Building on previous modeling studies showing that arable soils can act as long-term carbon sinks under appropriate management [58], our findings highlight PhytOC as a complementary, plant-driven sequestration mechanism. Management-induced increases in phytolith production may therefore link crop physiology with long-term soil carbon dynamics, particularly in sandy soils, and reinforce the role of nutrient management as a key strategy for climate mitigation in croplands [59].

5. Conclusions

This study demonstrates that cereals cultivated under temperate conditions, such as spring barley, have a substantial capacity to produce phytoliths and sequester carbon in the form of phytolith-occluded carbon (PhytOC). The results indicate that barley strongly responds to diversified fertilization strategies, with silicon (Si) playing a particularly influential role in promoting phytolith formation. Foliar Si applications increased silica uptake and phytolith content in plant tissues, while mineral–organic fertilization further enhanced PhytOC accumulation. Across all treatments, straw consistently served as the primary phytolith reservoir, emphasizing its key role in carbon storage. Notably, carbon retained in phytoliths—expressed as CO₂ equivalents—was nearly three times higher in the NPK + Si treatment compared with the control, highlighting the potential of targeted Si management to strengthen the phytolith carbon sink in croplands. The findings suggest that both soil and foliar Si applications can be integrated into existing fertilization programs without major alterations to production routines. Retaining straw residues on the field, rather than removing or burning them, facilitates the gradual accumulation of phytoliths in the soil, enabling long-term stabilization of occluded carbon. Optimizing Si fertilization, in combination with organic matter management and conservation-oriented cultivation practices, can therefore substantially enhance the carbon sequestration potential of cereal-based agroecosystems.
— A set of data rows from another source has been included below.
(* ===== verification/HashChange.v ===== *)
(** * Adding, replacing and removing in a CFBasicHash

    The functions of CFBasicHash.c that work on a bucket already found, each
    shown to change the list of entries as it should and to keep the invariant
    of HashSpec.v; rehashing makes room or gets rid of deleted buckets on the
    way. *)
From S2P Require Import Prelude BasicHash HashPrimes HashProbe HashSpec HashFind HashOps.
Open Scope Z_scope.

(** ** Capacities *)

(** The number of entries up to which every operation is shown to work: the
    capacity of the index 42, which leaves room for the extra step of fast
    growth below the indices where exponential probing overflows. *)
Definition max_entries : Z := 1238087439.

Lemma index_for_capacity_ok x i n m : x ≤ __CFBasicHashTableCapacities (i + Z.of_nat m) → (m < n)%nat →
  ∃ j, index_for_capacity x i n = Some j ∧ i ≤ j ≤ i + Z.of_nat m
    ∧ x ≤ __CFBasicHashTableCapacities j.
Proof.
  revert i m. induction n as [|n IH]; intros i m Hx Hm; [lia|]. cbn [index_for_capacity].
  unfold __CFBasicHashGetCapacityForNumBuckets.
  destruct (Z.leb_spec x (__CFBasicHashTableCapacities i)); [exists i; split; [done|lia]|].
  destruct m as [|m]; [rewrite Z.add_0_r in Hx; lia|].
  destruct (IH (i + 1) m) as (j & Hj & Hij & Hxj); [|lia|].
  - replace (i + 1 + Z.of_nat m) with (i + Z.of_nat (S m)) by lia. done.
  - exists j. split; [done|]. split; [lia|done].
Qed.

Lemma capacity_index x : x ≤ max_entries →
  ∃ j, __CFBasicHashGetNumBucketsIndexForCapacity x = Some j ∧ 0 ≤ j ≤ 42
    ∧ x ≤ __CFBasicHashTableCapacities j.
Proof. intros Hx. apply (index_for_capacity_ok x 0 64 42); [exact Hx|lia]. Qed.

Lemma good_small c i : 0 ≤ i ≤ 43 → good_index c i.
Proof.
  intros Hi. destruct (decide (i = 0)) as [|H0]; [by left|]. right. unfold style_index, size_index. lia.
Qed.

Lemma capacity_mono i j : 0 ≤ i ≤ j → j ≤ 44 →
  __CFBasicHashTableCapacities i ≤ __CFBasicHashTableCapacities j.
Proof.
  intros Hi. assert (∃ d, j = i + d ∧ 0 ≤ d) as (d & -> & Hd) by (exists (j - i); lia).
  apply (natlike_ind (λ d, i + d ≤ 44 →
    __CFBasicHashTableCapacities i ≤ __CFBasicHashTableCapacities (i + d))); [| |done].
  - intros _. by rewrite Z.add_0_r.
  - intros x Hx IH Hle. destruct (size_row (i + Z.succ x)) as (_ & _ & _ & [H _] & _).
    { unfold size_index. lia. }
    replace (i + Z.succ x - 1) with (i + x) in H by lia. specialize (IH ltac:(lia)). lia.
Qed.

(** The index of the new arrays holds the entries and one more, if asked. *)
Lemma new_index_grow ht : 0 ≤ used_buckets ht < max_entries →
  ∃ i, new_index ht 1 = Some i ∧ good_index (conf ht) i ∧ i ≠ 0
    ∧ used_buckets ht + 1 ≤ __CFBasicHashTableCapacities i.
Proof.
  intros Hu. unfold new_index. cbn [negb Z.eqb Z.ltb Z.compare Pos.eqb].
  destruct (capacity_index (used_buckets ht + 1)) as (j & -> & Hj & Hcap); [lia|].
  cbn [mbind option_bind]. assert (j ≠ 0) by (intros ->; change (__CFBasicHashTableCapacities 0) with 0 in Hcap; lia).
  eexists. split; [done|]. cbn [andb]. destruct (fast_grow (conf ht)).
  - split; [apply good_small; lia|]. split; [lia|].
    pose proof (capacity_mono j (j + 1)). lia.
  - split; [apply good_small; lia|]. done.
Qed.

Lemma new_index_shrink ht : 0 ≤ used_buckets ht ≤ max_entries →
  ∃ i, new_index ht (-1) = Some i ∧ good_index (conf ht) i
    ∧ used_buckets ht ≤ __CFBasicHashTableCapacities i.
Proof.
  intros Hu. unfold new_index. cbn [negb Z.eqb Z.ltb Z.compare Pos.eqb andb]. rewrite Z.add_0_r.
  destruct (capacity_index (used_buckets ht)) as (j & -> & Hj & Hcap); [lia|].
  exists j. split; [done|]. split; [apply good_small; lia|done].
Qed.

(** ** Numbers of slots *)

Definition deleted_slots (ss : list slot) : Z := Z.of_nat (length (filter (Deleted =.) ss)).

Lemma deleted_slots_zupd ss b s s' : ss.[b] = Some s →
  deleted_slots (zupd ss b s') + Z.b2z (bool_decide (s = Deleted))
  = deleted_slots ss + Z.b2z (bool_decide (s' = Deleted)).
Proof.
  intros Hb. destruct (zget_split _ _ _ Hb) as (l1 & l2 & -> & _ & Hu). rewrite Hu.
  unfold deleted_slots. rewrite !filter_app, !filter_cons, !length_app.
  repeat case_decide; repeat case_bool_decide; subst; try done; cbn; lia.
Qed.
(** The table after a program on a new one. *)
Definition built (ops : list operation) : CFBasicHash :=
  match @run_program zero_memory (empty_table half_config) ops with
  | Some (_, ht) => ht
  | None => empty_table half_config
  end.

Lemma built_holds ops : Forall (admissible half_config) ops → zlen ops ≤ max_entries →
  holds (built ops) (spec_program (empty_table half_config) [] ops).2 ∧ conf (built ops) = half_config.
Proof.
  intros Hops Hlen.
  pose proof half_lawful as Hl.
  destruct (program_becomes memory_there (empty_table half_config) [] ops)
    as (ht' & Hrun & (Hcf & _) & Hh & _); [by apply holds_nothing|done..|].
  unfold built. by rewrite Hrun.
Qed.

(** The same dictionary made in two orders, with equal keys. *)
Definition first_order : list operation := [OpAdd 10 100; OpAdd 10 100; OpAdd 20 200; OpRemove 11].
Definition second_order : list operation := [OpSet 21 200; OpRemove 4; OpAdd 11 100].

Lemma first_holds : holds (built first_order)
  [{| ekey := 10; evalue := 100; ecount := 1 |}; {| ekey := 20; evalue := 200; ecount := 1 |}].
Proof. apply (built_holds first_order); [repeat constructor; unfold word; cbn; lia || done|done]. Qed.

Lemma second_holds : holds (built second_order)
  [{| ekey := 11; evalue := 100; ecount := 1 |}; {| ekey := 21; evalue := 200; ecount := 1 |}].
Proof. apply (built_holds second_order); [repeat constructor; unfold word; cbn; lia || done|done]. Qed.

Lemma built_lawful ops : conf (built ops) = half_config → Lawful (conf (built ops)).
Proof. intros ->. exact half_lawful. Qed.

Lemma apply_visits_every_entry_witness : ∃ bs,
  CFBasicHashApply (built first_order) (λ b l, Some (true, weak_key b :: l)) []
    = run_block (λ b l, Some (true, weak_key b :: l)) bs []
  ∧ entry_of <$> bs ≡ₚ
      [{| ekey := 10; evalue := 100; ecount := 1 |}; {| ekey := 20; evalue := 200; ecount := 1 |}]
  ∧ Forall (λ b, CFBasicHashGetBucket (built first_order) (idx b) = Some b) bs.
Proof.
  assert (Lawful (conf (built first_order))) by (apply built_lawful; vm_compute; reflexivity).
  apply (apply_visits_every_entry (built first_order) _ _ _ first_holds).
Defined.

Lemma get_elements_lists_witness : ∃ l,
  CFBasicHashGetElements (built first_order) 2 (Some [0; 0]) None = Some (Some l.*2, None)
  ∧ l ≡ₚ [(10, 100); (20, 200)].
Proof.
  assert (Lawful (conf (built first_order))) by (apply built_lawful; vm_compute; reflexivity).
  apply (get_elements_lists (built first_order) _ (Some [0; 0]) None first_holds); done.
Defined.

Lemma equality_compares_entries_witness :
  ∃ b, CFBasicHashesAreEqual (built first_order) (built second_order) = Some b
    ∧ (b = true ↔ ∃ es',
         [{| ekey := 11; evalue := 100; ecount := 1 |}; {| ekey := 21; evalue := 200; ecount := 1 |}] ≡ₚ es'
         ∧ Forall2 (same_entry (conf (built first_order)))
             [{| ekey := 10; evalue := 100; ecount := 1 |}; {| ekey := 20; evalue := 200; ecount := 1 |}] es').
Proof.
  refine (equality_compares_entries _ _ _ _ _ _ first_holds second_holds _ _);
    [apply built_lawful; vm_compute; reflexivity|vm_compute; reflexivity|done|done].
Defined.
Lemma size_bounds : zlen (entries_of m) ≤ size_of m.
Proof.
  unfold size_of. pose proof counts_pos as Hpos. induction Hpos as [|e es He _ IH]; [done|].
  rewrite zlen_cons, total_cons. lia.
Qed.

Lemma count_bounds k w n : m !! k = Some (w, n) → 0 < n ≤ size_of m.
Proof.
  intros Hk. pose proof counts_pos as Hpos. pose proof (entries_split m k _ Hk) as Hs.
  rewrite Hs in Hpos. apply Forall_cons in Hpos as [Hn Hpos]. cbn in Hn.
  unfold size_of. rewrite (total_perm _ _ Hs), total_cons. pose proof (total_entries_nonneg _ Hpos). cbn. lia.
Qed.

(** What is known of the entries of a key. *)
Lemma step_lookup k :
  match m !! k with
  | Some p => lookup_key (conf ht) k (entries_of m) = Some (entry_for (k, p))
              ∧ without (conf ht) k (entries_of m) ≡ₚ entries_of (delete k m)
  | None => lookup_key (conf ht) k (entries_of m) = None
  end.
Proof. apply (lookup_of _ step_lawful compares_words). Qed.

(** An operation that ends with entries [es'], up to order those of [m']. *)
Lemma became ht' es' m' : becomes ht (entries_of m) ht' es' → es' ≡ₚ entries_of m' →
  models ht' m' ∧ kept ht ht'.
Proof. intros (Hk & Hh & _) Hp. split; [|done]. by apply (holds_perm _ es'). Qed.

Lemma step_add k v : valid k → valid v →
  ∃ ht', perform kind ht (Add k v) = Some (Done, ht')
    ∧ models ht' (answer kind m (Add k v)).2 ∧ kept ht ht'.
Proof.
  intros Hk Hv. pose proof size_bounds.
  destruct (add_value_becomes ht (entries_of m) Hal Hm Hmut k (value_for kind k v)) as (ht' & Hadd & Hb);
    [rewrite Hcf; by apply plain_fitting|done|lia|].
  exists ht'. split.
  { unfold value_for in Hadd. clear - Hadd. destruct kind; cbn in Hadd |- *;
      unfold CFDictionaryAddValue, CFSetAddValue, CFBagAddValue, AddValue; cbn; by rewrite Hadd. }
  apply (became ht' _ _ Hb). unfold added. pose proof (step_lookup k) as Hl. cbn.
  destruct (m !! k) as [[w n]|] eqn:Hmk.
  - destruct Hl as [-> Hw]. pose proof (count_bounds k w n Hmk). rewrite Hcf, plain_counts at 1. cbn.
    unfold max_entries, LONG_MAX in *. rewrite (proj2 (Z.ltb_lt n _)) by lia. rewrite andb_true_r.
    destruct (has_counts kind); [|done]. cbn. rewrite Hw. symmetry. by apply (entries_put m k (w, n)).
  - rewrite Hl. cbn. rewrite (plain_stored kind) by done. by rewrite entries_insert.
Qed.

Lemma step_replace k v : valid k → valid v →
  ∃ ht', perform kind ht (Replace k v) = Some (Done, ht')
    ∧ models ht' (answer kind m (Replace k v)).2 ∧ kept ht ht'.
Proof.
  intros Hk Hv.
  destruct (replace_value_becomes ht (entries_of m) Hm Hmut k (value_for kind k v)) as (ht' & Hr & Hb);
    [rewrite Hcf; by apply plain_fitting|done|].
  exists ht'. split.
  { unfold value_for in Hr. clear - Hr. destruct kind; cbn in Hr |- *;
      unfold CFDictionaryReplaceValue, CFSetReplaceValue, CFBagReplaceValue, ReplaceValue; cbn; by rewrite Hr. }
  apply (became ht' _ _ Hb). pose proof (step_lookup k) as Hl. cbn.
  destruct (m !! k) as [[w n]|] eqn:Hmk; [|by rewrite Hl].
  destruct Hl as [-> Hw]. rewrite (plain_stored kind), Hw by done. symmetry.
  by apply (entries_put m k (w, n)).
Qed.

Lemma step_put k v : valid k → valid v →
  ∃ ht', perform kind ht (Put k v) = Some (Done, ht')
    ∧ models ht' (answer kind m (Put k v)).2 ∧ kept ht ht'.
Proof.
  intros Hk Hv. pose proof size_bounds.
  destruct (set_value_becomes ht (entries_of m) Hal Hm Hmut k (value_for kind k v)) as (ht' & Hr & Hb);
    [rewrite Hcf; by apply plain_fitting|done|lia|].
  exists ht'. split.
  { unfold value_for in Hr. clear - Hr. destruct kind; cbn in Hr |- *;
      unfold CFDictionarySetValue, CFSetSetValue, CFBagSetValue, SetValue; cbn; by rewrite Hr. }
  apply (became ht' _ _ Hb). pose proof (step_lookup k) as Hl. unfold count_at. cbn.
  rewrite (plain_stored kind) by done.
  destruct (m !! k) as [[w n]|] eqn:Hmk.
  - destruct Hl as [-> Hw]. pose proof (count_bounds k w n Hmk). rewrite Hw. cbn.
    replace (Z.max 1 n) with n by lia. symmetry. by apply (entries_put m k (w, n)).
  - rewrite Hl, entries_insert by done. cbn. constructor.
    destruct (at_key_none (conf ht) k (entries_of m)) as [_ ->]; [|done].
    intros e He%elem_of_entries_of. rewrite (equal_words _ compares_words). apply Z.eqb_neq. congruence.
Qed.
Beyond their scientific implications, the results provide practical insights for farmers and policymakers. Si fertilization represents a promising, readily adoptable strategy for improving crop resilience and productivity while simultaneously contributing to climate mitigation through soil carbon storage. Moreover, understanding the dynamics of PhytOC in cereal straw can inform strategies and recommendations aimed at promoting long-term carbon sequestration in agricultural soils. Overall, these findings highlight the potential of integrating Si management and sustainable residue practices to support climate-smart, sustainable agriculture in Central Europe.